• [Recorded data]:
--------
(** * yttext: caption scraper and transcript formatters

    A shallow embedding of the Go packages [api] (the caption scraper) and
    [formatters] (text, JSON, SRT and readable output), followed by the
    properties of the specification that were checked against them.

    Go strings are byte sequences: they are embedded as [string] (a list of
    8-bit [ascii] characters).  [float64] is embedded as Rocq's primitive
    binary64 [float], so that arithmetic rounds as it does in the program.
    [int] and [time.Duration] are 64-bit integers, embedded as [Z]: a
    float converted to an integer out of range gives the most negative
    one, and the sums the program forms (an index plus one, two lengths
    plus one) stay far below 2^63, so that nothing wraps around. *)

From Stdlib Require Import ZArith List Ascii String Bool Lia.
From Stdlib Require Import Floats DecimalString.
From stdpp Require Import base option list gmap strings.

Set Warnings "-register-all".
#[local] Open Scope Z_scope.

(** ** Characters that cannot be written inside a string literal *)

Definition LF : ascii := "010"%char.
Definition nl : string := String LF EmptyString.
Definition dq : string := String "034"%char EmptyString.

(** ** Packages [unicode/utf8] and [unicode] *)

Module Utf8.

Definition rune := Z.

Definition byteZ (c : ascii) : Z := Z.of_N (N_of_ascii c).

Definition RuneError : rune := 0xFFFD.

Definition between (lo hi b : Z) : bool := (lo <=? b) && (b <=? hi).

Definition cont (b : Z) : Z := Z.land b 0x3F.

(** [utf8.DecodeRuneInString]: the first rune of [s] and its width in
    bytes; an invalid or truncated encoding decodes to [RuneError] of
    width 1, the empty string to [RuneError] of width 0. *)
Definition DecodeRuneInString (s : string) : rune * nat :=
  match s with
  | EmptyString => (RuneError, 0%nat)
  | String c0 s1 =>
      let b0 := byteZ c0 in
      if b0 <? 0x80 then (b0, 1%nat)
      else if between 0xC2 0xDF b0 then
        match s1 with
        | String c1 _ =>
            let b1 := byteZ c1 in
            if between 0x80 0xBF b1
            then (Z.lor (Z.shiftl (Z.land b0 0x1F) 6) (cont b1), 2%nat)
            else (RuneError, 1%nat)
        | _ => (RuneError, 1%nat)
        end
      else if between 0xE0 0xEF b0 then
        match s1 with
        | String c1 (String c2 _) =>
            let b1 := byteZ c1 in
            let b2 := byteZ c2 in
            let lo := if b0 =? 0xE0 then 0xA0 else 0x80 in
            let hi := if b0 =? 0xED then 0x9F else 0xBF in
            if between lo hi b1 && between 0x80 0xBF b2
            then (Z.lor (Z.shiftl (Z.land b0 0x0F) 12)
                    (Z.lor (Z.shiftl (cont b1) 6) (cont b2)), 3%nat)
            else (RuneError, 1%nat)
        | _ => (RuneError, 1%nat)
        end
      else if between 0xF0 0xF4 b0 then
        match s1 with
        | String c1 (String c2 (String c3 _)) =>
            let b1 := byteZ c1 in
            let b2 := byteZ c2 in
            let b3 := byteZ c3 in
            let lo := if b0 =? 0xF0 then 0x90 else 0x80 in
            let hi := if b0 =? 0xF4 then 0x8F else 0xBF in
            if between lo hi b1 && between 0x80 0xBF b2 && between 0x80 0xBF b3
            then (Z.lor (Z.shiftl (Z.land b0 0x07) 18)
                    (Z.lor (Z.shiftl (cont b1) 12)
                       (Z.lor (Z.shiftl (cont b2) 6) (cont b3))), 4%nat)
            else (RuneError, 1%nat)
        | _ => (RuneError, 1%nat)
        end
      else (RuneError, 1%nat)
  end.

(** What [for _, r := range s] and [[]rune(s)] see: the runes of [s] in
    order, each with the bytes it was decoded from. *)
Fixpoint runesAux (skip : nat) (s : string) : list (rune * string) :=
  match s with
  | EmptyString => []
  | String _ s' =>
      match skip with
      | S k => runesAux k s'
      | O => let '(r, n) := DecodeRuneInString s in
             (r, String.substring 0 n s) :: runesAux (n - 1) s'
      end
  end.

Definition runes (s : string) : list (rune * string) := runesAux 0 s.

(** The bytes of a sequence of decoded runes. *)
Definition bytes (rs : list (rune * string)) : string :=
  fold_right (fun rb acc => snd rb +:+ acc) EmptyString rs.

End Utf8.

Module Unicode.
Import Utf8.

(** [unicode.IsSpace]: the Latin-1 cases and the rest of the White_Space
    property. *)
Definition IsSpace (r : rune) : bool :=
  between 0x09 0x0D r || (r =? 0x20) || (r =? 0x85) || (r =? 0xA0)
  || (r =? 0x1680) || between 0x2000 0x200A r
  || (r =? 0x2028) || (r =? 0x2029) || (r =? 0x202F)
  || (r =? 0x205F) || (r =? 0x3000).

Section Upper.
(** The table [unicode.Upper] (category Lu) above Latin-1: a table of
    the Go distribution, taken as given. *)
Variable upperTable : rune -> bool.

(** [unicode.IsUpper]: below U+0100 the upper-case letters are A-Z,
    U+00C0-U+00D6 and U+00D8-U+00DE. *)
Definition IsUpper (r : rune) : bool :=
  if r <=? 0xFF
  then between 0x41 0x5A r || between 0xC0 0xD6 r || between 0xD8 0xDE r
  else upperTable r.
End Upper.

End Unicode.

(** ** Package [strings] (the functions the program calls) *)

Module Strings.
Import Utf8 Unicode.

Fixpoint drop (n : nat) (s : string) : string :=
  match n, s with
  | S k, String _ s' => drop k s'
  | _, _ => s
  end.

(** [strings.HasPrefix(s, prefix)] *)
Definition HasPrefix (s prefix : string) : bool := String.prefix prefix s.

(** [strings.HasSuffix(s, suffix)] *)
Definition HasSuffix (s suffix : string) : bool :=
  (String.length suffix <=? String.length s)%nat
  && String.eqb (drop (String.length s - String.length suffix) s) suffix.

(** [strings.Contains(s, substr)] *)
Fixpoint Contains (s substr : string) : bool :=
  HasPrefix s substr
  || match s with
     | EmptyString => false
     | String _ s' => Contains s' substr
     end.

(** [strings.Index(s, substr)]: byte offset of the first occurrence, -1
    when there is none. *)
Fixpoint Index (s substr : string) : Z :=
  if HasPrefix s substr then 0
  else match s with
       | EmptyString => -1
       | String _ s' => let i := Index s' substr in
                        if i <? 0 then -1 else i + 1
       end.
--------
• [PROBLEM DESCRIPTION]: Please copy, word for word, every line from the first line of the records through the line containing "one, and the", with both of those lines included and nothing else.

• [RESULT OF THIS EXERCISE]:
(** * yttext: caption scraper and transcript formatters

    A shallow embedding of the Go packages [api] (the caption scraper) and
    [formatters] (text, JSON, SRT and readable output), followed by the
    properties of the specification that were checked against them.

    Go strings are byte sequences: they are embedded as [string] (a list of
    8-bit [ascii] characters).  [float64] is embedded as Rocq's primitive
    binary64 [float], so that arithmetic rounds as it does in the program.
    [int] and [time.Duration] are 64-bit integers, embedded as [Z]: a
    float converted to an integer out of range gives the most negative
    one, and the sums the program forms (an index plus one, two lengths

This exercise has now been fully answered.